Hepatic Lipidomics Unravels the Lipid-Lowering and Anti-Obesity Efficacy of Diacylglycerol Oil: Mechanistic Insights From High-Fat Diet-Induced Obese Mice

Abstract

This study employed a multidimensional approach combining clinical and animal experiments to elucidate the lipid-modulating mechanisms of diacylglycerol (DAG). In a 12-week intervention involving obese individuals, fasting serum triglyceride levels were significantly reduced in the DAG group compared to baseline. Within-group reductions in triglycerides and low-density lipoprotein (LDL) cholesterol were more pronounced in the DAG group than in the triacylglycerol (TAG) control group (p < 0.05).
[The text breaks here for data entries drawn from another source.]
(** * gif-view: playback engine (sdlapp.c) and LZW decoding

    A shallow embedding of the frame-playback logic of [sdlapp.c] (two
    revisions of the file are kept, [Rev0] and [Rev1]) together with the
    properties the design document states about it.

    Conventions of the embedding.
    - [double] values are the rationals they denote, plus an explicit [NaN]
      (the value C's [fmod] yields for a zero modulus).  Rounding of [+] and
      [-] is not modelled; [fmod] is exact in IEEE arithmetic.
    - A [GraphicList] is a pointer to a list node.  Nodes live in an arena
      ([Heap]); a pointer is the index of its node.  Dereferencing a pointer
      outside the arena is undefined behaviour in C and yields [None] here.
    - Loops take a fuel argument; running out of fuel yields [None]. *)

From Stdlib Require Import ZArith QArith Qround List Bool Arith Lia Lqa.
From Stdlib Require Import Strings.Byte.
Import ListNotations.

Open Scope nat_scope.

(** ** Option as an error monad *)

Notation "x <- c ;; k" :=
  (match c with Some x => k | None => None end)
  (at level 61, c at next level, right associativity).

(** ** [double] arithmetic used by the timer *)

Inductive time : Type :=
| Num (q : Q)
| NaN.

Definition time_add (t : time) (q : Q) : time :=
  match t with
  | Num a => Num (a + q)
  | NaN => NaN
  end.

Definition time_sub (t : time) (q : Q) : time :=
  match t with
  | Num a => Num (a - q)
  | NaN => NaN
  end.

(** Integer part, rounding toward zero. *)
Definition Qtrunc (q : Q) : Z := Z.quot (Qnum q) (Zpos (Qden q)).

(** C's [fmod(x, y)]: [x - n*y] with [n] the quotient [x/y] truncated toward
    zero; NaN when [y] is zero or [x] is NaN. *)
Definition fmod (x : time) (y : Q) : time :=
  match x with
  | NaN => NaN
  | Num a =>
      if Qeq_bool y 0 then NaN
      else Num (a - y * inject_Z (Qtrunc (a / y)))
  end.

(** [t >= q]; every comparison with NaN is false. *)
Definition time_geb (t : time) (q : Q) : bool :=
  match t with
  | Num a => Qle_bool q a
  | NaN => false
  end.

(** ** The list of frames *)

(** struct Graphic: a frame ready for display.  [texture] stands for the
    SDL texture handle that holds the pixels. *)
Record Graphic : Type := mkGraphic {
  texture : nat;
  width : Z;
  height : Z;
  delay : Q
}.

Definition GraphicList : Type := nat.

Record GraphicListNode : Type := mkNode {
  data : Graphic;
  next : GraphicList
}.

Definition Heap : Type := list GraphicListNode.

Definition deref (h : Heap) (p : GraphicList) : option GraphicListNode :=
  nth_error h p.

(** Successor of node [i] in a cycle of [n] nodes laid out in order. *)
Definition successor (n i : nat) : GraphicList :=
  if S i =? n then 0 else S i.

Fixpoint link (n i : nat) (gs : list Graphic) : Heap :=
  match gs with
  | [] => []
  | g :: gs' => mkNode g (successor n i) :: link n (S i) gs'
  end.
(** * Avatar-Tower-Battle: the [Character] class of [main.py]

    A shallow embedding of the stick-figure [Character] (constructor, [move],
    [rotate], [get_position], [draw], [__repr__]) together with the two
    [pygame.draw] primitives it calls and the render loop of [main], and
    the properties of the specification stated over that embedding.

    Modelling choices.
    - Numbers are Python integers, embedded as [Z]: this is what [main]
      passes ([width // 2], [height // 2], [0] and integer offsets), and on
      integers [+] and [% 360] are exact.  Python's [a % 360] on integers is
      the floored remainder, i.e. [Z.modulo].
    - The docstring of the constructor announces floats.  The methods that
      compute with the fields are therefore given a second time over any
      type of numbers ([Numeric]) and instantiated at binary64 floats, with
      Python's float [+] and [%]; this is where statements that hold on
      integers only are separated from those that hold for every number.
    - The object [self] and the target surface live in a two-cell store;
      every method is a computation over that store which may raise.
    - A [pygame.Surface] is observed only through the drawing calls made on
      it, so it is embedded as the log of those calls, oldest first.
    - [body_points] is [None] or a list of pairs.
    - The events that [pygame.event.get()] returns are an input of [main]:
      a function from the number of the poll to the list of events.  The
      loop of [main] need not end, so it is run with a bound on the number
      of passes. *)

From Stdlib Require Import ZArith List Bool Lia PeanoNat.
From Stdlib Require String Ascii DecimalString DecimalZ.
From Stdlib Require PrimFloat SpecFloat FloatOps.
Import ListNotations.

Open Scope Z_scope.

(** ** Exceptions and results *)

Inductive exn : Type :=
| IndexError
| TypeError.

Inductive result (A : Type) : Type :=
| Ok (a : A)
| Raise (e : exn).

Arguments Ok {A} a.
Arguments Raise {A} e.

(** ** The pygame side: surfaces as logs of drawing calls *)

Definition Color : Type := (Z * Z * Z)%type.
Definition Point : Type := (Z * Z)%type.

Inductive DrawCall : Type :=
| Line (color : Color) (start_pos end_pos : Point) (width : Z)
| Circle (color : Color) (center : Point) (radius : Z).

Definition Surface : Type := list DrawCall.

Definition is_line (d : DrawCall) : bool :=
  match d with Line _ _ _ _ => true | Circle _ _ _ => false end.

Definition is_circle (d : DrawCall) : bool :=
  match d with Line _ _ _ _ => false | Circle _ _ _ => true end.
(** ** Exceptions and the role table *)

Inductive exn : Set := ValueError (msg : string).

Inductive outcome (A : Type) : Type :=
  | Return (a : A)
  | Raise (e : exn).
Arguments Return {A} a.
Arguments Raise {A} e.

(** A method body: from the role table [self.mapping] before the call to
    the table after it and what the call returned or raised.  A raise
    keeps the writes made before it. *)
Definition Run (A : Type) : Type :=
  gmap Role string → gmap Role string * outcome A.

Definition ret {A : Type} (a : A) : Run A := λ m, (m, Return a).

Definition raise {A : Type} (e : exn) : Run A := λ m, (m, Raise e).

Definition bind {A B : Type} (c : Run A) (k : A → Run B) : Run B :=
  λ m, match c m with
       | (m', Return a) => k a m'
       | (m', Raise e) => (m', Raise e)
       end.

(** [self.mapping[role] = pool_id] *)
Definition mapping_setitem (role : Role) (pool_id : string) : Run unit :=
  λ m, (<[role := pool_id]> m, Return ()).

(** reading [self.mapping] *)
Definition self_mapping : Run (gmap Role string) := λ m, (m, Return m).

Declare Scope run_scope.
Delimit Scope run_scope with run.
Notation "x <- c ;; k" := (bind c (λ x, k))
  (at level 100, c at next level, right associativity) : run_scope.
Notation "c ;; k" := (bind c (λ _, k))
  (at level 100, right associativity) : run_scope.

(** ** The resource pool manager *)

(** Modelled from the spec: the [ResourcePoolManager] class of
    verl.trainer.ppo.ray_trainer is not in src/; the plan it holds is the
    pair of a pool spec and a role mapping, so the constructor call stores
    its two keyword arguments.  The [mapping] field is the role table
    object itself, as it stands when the manager is built. *)
Record ResourcePoolManager : Type := BuildManager
  { resource_pool_spec : list (string * list Z);
    mapping : gmap Role string }.

Definition actor_rollout_ref_pool_id : string := "actor_rollout_ref_pool".
Definition critic_pool_id : string := "critic_pool".

(** The GPU allocation (the [if]/[else] that builds [resource_pool_spec]). *)
Definition split_pool_spec (n_gpus_per_node nnodes : Z)
    : list (string * list Z) :=
  if n_gpus_per_node mod 2 =? 0 then
    let gpus_per_pool := n_gpus_per_node / 2 in
    dict_setitem
      (dict_setitem [] actor_rollout_ref_pool_id (list_mul [gpus_per_pool] nnodes))
      critic_pool_id (list_mul [gpus_per_pool] nnodes)
  else
    let actor_gpus := (n_gpus_per_node + 1) / 2 in
    let critic_gpus := n_gpus_per_node / 2 in
    dict_setitem
      (dict_setitem [] actor_rollout_ref_pool_id (list_mul [actor_gpus] nnodes))
      critic_pool_id (list_mul [critic_gpus] nnodes).

Definition init_resource_pool_mgr (config : Config) : Run ResourcePoolManager :=
  (let n_gpus_per_node := TrainerConfig.n_gpus_per_node (trainer config) in
   let nnodes := TrainerConfig.nnodes (trainer config) in
   let resource_pool_spec := split_pool_spec n_gpus_per_node nnodes in
   mapping_setitem ActorRollout actor_rollout_ref_pool_id ;;
   mapping_setitem Critic critic_pool_id ;;
   resource_pool_spec <-
     (if RewardModelConfig.enable_resource_pool (reward_model config) then
        if RewardModelConfig.n_gpus_per_node (reward_model config) <=? 0 then
          raise (ValueError
            "config.reward_model.n_gpus_per_node must be greater than 0")
        else if RewardModelConfig.nnodes (reward_model config) <=? 0 then
          raise (ValueError
            "config.reward_model.nnodes must be greater than 0")
        else
          let reward_pool :=
            list_mul [RewardModelConfig.n_gpus_per_node (reward_model config)]
                     (RewardModelConfig.nnodes (reward_model config)) in
          ret (dict_setitem resource_pool_spec "reward_pool" reward_pool)
      else ret resource_pool_spec) ;;
   mapping <- self_mapping ;;
   ret (BuildManager resource_pool_spec mapping))%run.

(** ** Configurations *)

Definition config_of (n_gpus_per_node nnodes : Z) (rm : RewardModelConfig.t)
    : Config :=
  BuildConfig (TrainerConfig.Build n_gpus_per_node nnodes) rm.

Definition no_reward_pool : RewardModelConfig.t :=
  RewardModelConfig.Build false 0 0.

Definition reward_pool_of (n_gpus_per_node nnodes : Z) : RewardModelConfig.t :=
  RewardModelConfig.Build true n_gpus_per_node nnodes.

(** The reward model's pool is either not asked for or declared with
    positive counts: the configurations on which neither check raises. *)
Definition reward_pool_valid (rm : RewardModelConfig.t) : Prop :=
  RewardModelConfig.enable_resource_pool rm = true →
  0 < RewardModelConfig.n_gpus_per_node rm ∧ 0 < RewardModelConfig.nnodes rm.

(** The role table once the method has written its two bindings. *)
Definition split_bindings (m : gmap Role string) : gmap Role string :=
  <[Critic := critic_pool_id]> (<[ActorRollout := actor_rollout_ref_pool_id]> m).

(** The pool spec a call returned, or the error it raised. *)
Definition spec_or_error (o : outcome ResourcePoolManager)
    : outcome (list (string * list Z)) :=
  match o with
  | Return mgr => Return (resource_pool_spec mgr)
  | Raise e => Raise e
  end.

(** A manager over the given role table when a pool spec was computed,
    the error otherwise. *)
Definition manager_or_error (o : outcome (list (string * list Z)))
    (mp : gmap Role string) : outcome ResourcePoolManager :=
  match o with
  | Return spec => Return (BuildManager spec mp)
  | Raise e => Raise e
  end.

(** The devices of a pool over all its nodes: the sum of its row. *)
Definition total_devices (row : list Z) : Z := foldr Z.add 0 row.

(** The devices a pool spec asks for, over all its pools. *)
Definition spec_total_devices (spec : list (string * list Z)) : Z :=
  foldr (λ pool acc, total_devices pool.2 + acc) 0 spec.

(** * Properties *)

(** ** Python containers *)

Lemma list_mul_singleton {A : Type} (x : A) (n : Z) :
  list_mul [x] n = replicate (Z.to_nat n) x.
Proof.
  unfold list_mul. induction (Z.to_nat n) as [|k IH]; simpl; [done|].
  by rewrite IH.
Qed.

Lemma dict_get_setitem_eq {V : Type} (d : list (string * V)) k v :
  dict_get (dict_setitem d k v) k = Some v.
Proof.
  induction d as [|[k' v'] d IH]; simpl.
  - by rewrite String.eqb_refl.
  - destruct (String.eqb k' k) eqn:E; simpl.
    + by rewrite String.eqb_refl.
    + by rewrite E.
Qed.

Lemma dict_get_setitem_ne {V : Type} (d : list (string * V)) k k' v :
  k ≠ k' → dict_get (dict_setitem d k v) k' = dict_get d k'.
Proof.
  intros Hne. induction d as [|[k0 v0] d IH]; simpl.
  - destruct (String.eqb k k') eqn:E; [|done].
    by apply String.eqb_eq in E.
  - destruct (String.eqb k0 k) eqn:E; simpl.
    + apply String.eqb_eq in E. subst k0.
      destruct (String.eqb k k') eqn:E'; [|done].
      by apply String.eqb_eq in E'.
    + by rewrite IH.
Qed.

(** ** The GPU allocation *)

Lemma split_pool_spec_even n nnodes :
  n mod 2 = 0 →
  split_pool_spec n nnodes
  = [(actor_rollout_ref_pool_id, replicate (Z.to_nat nnodes) (n / 2));
     (critic_pool_id, replicate (Z.to_nat nnodes) (n / 2))].
Proof.
  intros Hn. unfold split_pool_spec.
  apply Z.eqb_eq in Hn. rewrite Hn. by rewrite list_mul_singleton.
Qed.

Lemma split_pool_spec_odd n nnodes :
  n mod 2 ≠ 0 →
  split_pool_spec n nnodes
  = [(actor_rollout_ref_pool_id, replicate (Z.to_nat nnodes) ((n + 1) / 2));
     (critic_pool_id, replicate (Z.to_nat nnodes) (n / 2))].
Proof.
  intros Hn. unfold split_pool_spec.
  apply Z.eqb_neq in Hn. rewrite Hn. by rewrite !list_mul_singleton.
Qed.

(** Whatever the parity, the two rows are uniform and their counts are
    the two halves of [n], the larger one first. *)
Lemma split_pool_spec_halves n nnodes :
  ∃ actor_gpus critic_gpus,
    split_pool_spec n nnodes
    = [(actor_rollout_ref_pool_id, replicate (Z.to_nat nnodes) actor_gpus);
       (critic_pool_id, replicate (Z.to_nat nnodes) critic_gpus)]
    ∧ actor_gpus + critic_gpus = n
    ∧ actor_gpus - critic_gpus = n mod 2
    ∧ critic_gpus = n / 2.
Proof.
  destruct (decide (n mod 2 = 0)) as [He|Ho].
  - exists (n / 2), (n / 2). split; [by apply split_pool_spec_even|].
    Z.div_mod_to_equations; lia.
  - exists ((n + 1) / 2), (n / 2). split; [by apply split_pool_spec_odd|].
    Z.div_mod_to_equations; lia.
Qed.

(** ** The three ways through the method *)

Lemma init_without_reward_pool n nnodes rn rnn m :
  init_resource_pool_mgr
    (config_of n nnodes (RewardModelConfig.Build false rn rnn)) m
  = (split_bindings m,
     Return (BuildManager (split_pool_spec n nnodes) (split_bindings m))).
Proof. reflexivity. Qed.

Lemma init_with_reward_pool n nnodes rn rnn m :
  0 < rn → 0 < rnn →
  init_resource_pool_mgr (config_of n nnodes (reward_pool_of rn rnn)) m
  = (split_bindings m,
     Return (BuildManager
       (dict_setitem (split_pool_spec n nnodes) "reward_pool"
                     (replicate (Z.to_nat rnn) rn))
       (split_bindings m))).
Proof.
  intros Hn Hnn. unfold init_resource_pool_mgr, bind; simpl.
  destruct (Z.leb_spec rn 0); [lia|]. destruct (Z.leb_spec rnn 0); [lia|].
  simpl. by rewrite list_mul_singleton.
Qed.

Lemma init_reward_gpus_rejected n nnodes rn rnn m :
  rn ≤ 0 →
  init_resource_pool_mgr (config_of n nnodes (reward_pool_of rn rnn)) m
  = (split_bindings m,
     Raise (ValueError
       "config.reward_model.n_gpus_per_node must be greater than 0")).
Proof.
  intros Hn. unfold init_resource_pool_mgr, bind; simpl.
  by destruct (Z.leb_spec rn 0); [|lia].
Qed.

Lemma init_reward_nnodes_rejected n nnodes rn rnn m :
  0 < rn → rnn ≤ 0 →
  init_resource_pool_mgr (config_of n nnodes (reward_pool_of rn rnn)) m
  = (split_bindings m,
     Raise (ValueError "config.reward_model.nnodes must be greater than 0")).
Proof.
  intros Hn Hnn. unfold init_resource_pool_mgr, bind; simpl.
  destruct (Z.leb_spec rn 0); [lia|]. by destruct (Z.leb_spec rnn 0); [|lia].
Qed.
In a high-fat diet-induced obese mouse model, DAG significantly lowered serum total cholesterol, LDL levels, visceral fat weight (p < 0.05), attenuated hepatic steatosis, and altered hepatic lipid distribution. Lipidomic profiling revealed that DAG markedly downregulated hepatic triglycerides, ceramides, and monoacylglycerols, while normalizing sterol lipid levels. Pathway analyses based on differential lipids showed that DAG affected hepatic lipid composition mainly by intervening in the glycerophospholipid metabolism pathway. Mechanistically, DAG suppressed the expression of stearoyl-CoA desaturase 1 and fatty acid synthase, while upregulating carnitine palmitoyltransferase 1, thereby enhancing hepatic lipid metabolism through dual regulation: inhibition of synthesis and promotion of catabolism and oxidation. These findings reveal DAG's structure-dependent role in restoring lipid homeostasis and provide a theoretical foundation for functional lipid-based strategies targeting metabolic disorders.